TASK INSTRUCTIONS
Go through the entries below and say how many lines hold the word "unfold". Nothing else is needed.

RECORDED INFORMATION
(** X21: opcode 0x00 of the outer dispatcher, which runs one command
    of the inner dispatcher, always returns normally: no error of the inner
    command, an unknown normal opcode included, ends the outer loop. *)
Theorem basic_operation_never_fails
    (decode_shift_jis decode_cp932 : list byte -> option string)
    (w : World) (current_offset : Z) :
  0 <= cursor w ->
  exists w',
    _handle_basic_operation decode_shift_jis decode_cp932 current_offset w = (Ok tt, w')
    /\ _process_opcode decode_shift_jis decode_cp932 0 current_offset w = (Ok tt, w')
    /\ preserved w w'.
Proof.
  intros H0.
  assert (Hrun : exists w', _handle_basic_operation decode_shift_jis decode_cp932
                              current_offset w = (Ok tt, w')).
  { unfold _handle_basic_operation, _main_interpreter.
    unfold bind at 1. unfold sys_debug at 1. cbv beta iota. unfold bind at 1.
    set (w1 := if SysCall_debug (sys_call_executer w)
               then with_stdout w (stdout w ++ [SysMainInterpreter current_offset])
               else w).
    assert (Hwhen : when (SysCall_debug (sys_call_executer w))
                         (print (SysMainInterpreter current_offset)) w = (Ok tt, w1)).
    { unfold w1, when, print, ret.
      destruct (SysCall_debug (sys_call_executer w)); reflexivity. }
    rewrite Hwhen.
    assert (H1 : 0 <= cursor w1).
    { unfold w1. destruct (SysCall_debug (sys_call_executer w)); exact H0. }
    destruct (process_single_command_answers decode_shift_jis decode_cp932 w1 H1)
      as (r & w2 & Hsingle & _).
    unfold bind. rewrite Hsingle. exists w2. reflexivity. }
  destruct Hrun as [w' Hrun]. exists w'.
  assert (Hdispatch : _process_opcode decode_shift_jis decode_cp932 0 current_offset w
                      = (Ok tt, w')) by (rewrite <- Hrun; reflexivity).
  split; [exact Hrun|]. split; [exact Hdispatch|].
  pose proof (safe__process_opcode decode_shift_jis decode_cp932 0 current_offset w H0)
    as Hs.
  rewrite Hdispatch in Hs. exact (proj2 Hs).
Qed.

SOLUTION FOR THIS PROBLEM
5